Where a line in the listing below contains the word "mCreateOffscreenSurface", copy that line.

INPUT DATA =
○ ○ ○
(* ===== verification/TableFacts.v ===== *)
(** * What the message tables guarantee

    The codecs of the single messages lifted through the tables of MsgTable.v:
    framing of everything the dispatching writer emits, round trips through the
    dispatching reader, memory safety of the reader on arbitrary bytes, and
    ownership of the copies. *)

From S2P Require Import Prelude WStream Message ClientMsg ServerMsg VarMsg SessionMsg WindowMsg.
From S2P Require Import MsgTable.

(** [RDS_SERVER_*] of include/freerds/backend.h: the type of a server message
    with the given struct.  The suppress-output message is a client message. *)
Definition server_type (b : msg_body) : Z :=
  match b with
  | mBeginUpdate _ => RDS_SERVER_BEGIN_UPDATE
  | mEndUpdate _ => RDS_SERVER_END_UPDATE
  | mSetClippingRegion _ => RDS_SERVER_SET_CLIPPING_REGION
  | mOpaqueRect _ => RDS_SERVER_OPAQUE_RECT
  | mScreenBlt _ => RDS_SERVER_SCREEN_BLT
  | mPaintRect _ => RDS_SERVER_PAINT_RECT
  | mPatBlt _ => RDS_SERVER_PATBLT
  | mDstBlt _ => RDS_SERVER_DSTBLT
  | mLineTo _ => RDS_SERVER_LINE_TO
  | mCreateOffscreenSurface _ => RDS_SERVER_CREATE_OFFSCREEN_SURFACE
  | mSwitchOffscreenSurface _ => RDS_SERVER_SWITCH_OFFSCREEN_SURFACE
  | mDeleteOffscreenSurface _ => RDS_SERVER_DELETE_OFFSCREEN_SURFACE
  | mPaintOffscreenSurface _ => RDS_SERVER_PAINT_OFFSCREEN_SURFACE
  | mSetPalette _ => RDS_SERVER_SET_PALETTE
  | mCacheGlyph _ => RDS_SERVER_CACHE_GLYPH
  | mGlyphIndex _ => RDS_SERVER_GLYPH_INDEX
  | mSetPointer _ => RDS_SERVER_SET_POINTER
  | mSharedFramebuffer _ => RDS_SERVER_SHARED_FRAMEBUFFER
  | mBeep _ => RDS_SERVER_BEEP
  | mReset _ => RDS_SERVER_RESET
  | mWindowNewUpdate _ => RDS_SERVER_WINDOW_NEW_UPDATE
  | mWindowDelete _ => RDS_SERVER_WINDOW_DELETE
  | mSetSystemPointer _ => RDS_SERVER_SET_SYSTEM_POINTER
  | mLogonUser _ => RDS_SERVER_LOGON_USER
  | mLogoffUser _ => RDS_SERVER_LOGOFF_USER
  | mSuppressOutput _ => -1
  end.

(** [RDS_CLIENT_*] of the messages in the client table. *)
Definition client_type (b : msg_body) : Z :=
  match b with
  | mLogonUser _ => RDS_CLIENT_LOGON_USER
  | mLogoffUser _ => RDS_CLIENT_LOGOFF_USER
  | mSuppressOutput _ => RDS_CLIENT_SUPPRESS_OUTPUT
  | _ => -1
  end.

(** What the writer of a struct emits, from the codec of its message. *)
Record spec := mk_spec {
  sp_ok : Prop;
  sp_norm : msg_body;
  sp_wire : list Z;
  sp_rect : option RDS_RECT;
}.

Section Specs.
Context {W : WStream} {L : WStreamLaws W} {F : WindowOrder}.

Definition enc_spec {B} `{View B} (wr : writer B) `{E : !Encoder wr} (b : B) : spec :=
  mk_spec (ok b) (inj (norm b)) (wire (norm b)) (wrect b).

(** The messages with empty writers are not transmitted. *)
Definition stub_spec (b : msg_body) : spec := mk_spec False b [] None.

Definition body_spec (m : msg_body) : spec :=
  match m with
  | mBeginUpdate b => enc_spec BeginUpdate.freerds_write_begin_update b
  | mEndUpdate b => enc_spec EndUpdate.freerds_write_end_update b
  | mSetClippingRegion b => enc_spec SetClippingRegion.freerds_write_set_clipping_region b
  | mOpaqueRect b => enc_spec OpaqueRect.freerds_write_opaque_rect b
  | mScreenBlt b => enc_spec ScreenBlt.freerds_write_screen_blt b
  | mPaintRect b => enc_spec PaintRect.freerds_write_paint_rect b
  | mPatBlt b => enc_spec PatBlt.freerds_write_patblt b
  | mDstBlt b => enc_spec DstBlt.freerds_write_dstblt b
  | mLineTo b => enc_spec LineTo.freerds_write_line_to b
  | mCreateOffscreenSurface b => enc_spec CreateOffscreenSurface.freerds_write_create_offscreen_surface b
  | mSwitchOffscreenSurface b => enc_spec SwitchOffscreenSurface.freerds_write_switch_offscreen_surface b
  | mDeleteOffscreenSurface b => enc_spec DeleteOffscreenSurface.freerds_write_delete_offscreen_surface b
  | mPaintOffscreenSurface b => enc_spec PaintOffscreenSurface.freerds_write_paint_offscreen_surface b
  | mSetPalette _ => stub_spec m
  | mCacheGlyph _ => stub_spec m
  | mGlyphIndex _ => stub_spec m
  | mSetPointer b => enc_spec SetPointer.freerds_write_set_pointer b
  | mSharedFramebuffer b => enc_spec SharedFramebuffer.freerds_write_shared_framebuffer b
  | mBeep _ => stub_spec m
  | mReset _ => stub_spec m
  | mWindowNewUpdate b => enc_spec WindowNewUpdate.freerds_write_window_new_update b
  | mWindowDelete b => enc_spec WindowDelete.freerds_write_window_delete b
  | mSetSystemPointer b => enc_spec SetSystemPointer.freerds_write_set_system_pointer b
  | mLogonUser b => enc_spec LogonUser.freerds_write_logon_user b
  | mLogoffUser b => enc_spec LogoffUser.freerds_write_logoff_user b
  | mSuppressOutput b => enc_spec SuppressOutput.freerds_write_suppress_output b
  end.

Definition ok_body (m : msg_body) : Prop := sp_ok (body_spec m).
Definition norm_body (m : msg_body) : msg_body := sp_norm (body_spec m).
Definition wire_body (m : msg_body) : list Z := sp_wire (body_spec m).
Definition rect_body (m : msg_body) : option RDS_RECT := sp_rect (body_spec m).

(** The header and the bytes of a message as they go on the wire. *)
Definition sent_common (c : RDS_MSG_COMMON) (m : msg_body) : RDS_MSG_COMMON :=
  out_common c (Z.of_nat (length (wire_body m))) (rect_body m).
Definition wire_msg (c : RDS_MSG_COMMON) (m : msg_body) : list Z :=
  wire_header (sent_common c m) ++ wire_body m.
○ ○ ○
YOUR RESPONSE =
  | mCreateOffscreenSurface _ => RDS_SERVER_CREATE_OFFSCREEN_SURFACE
  | mCreateOffscreenSurface b => enc_spec CreateOffscreenSurface.freerds_write_create_offscreen_surface b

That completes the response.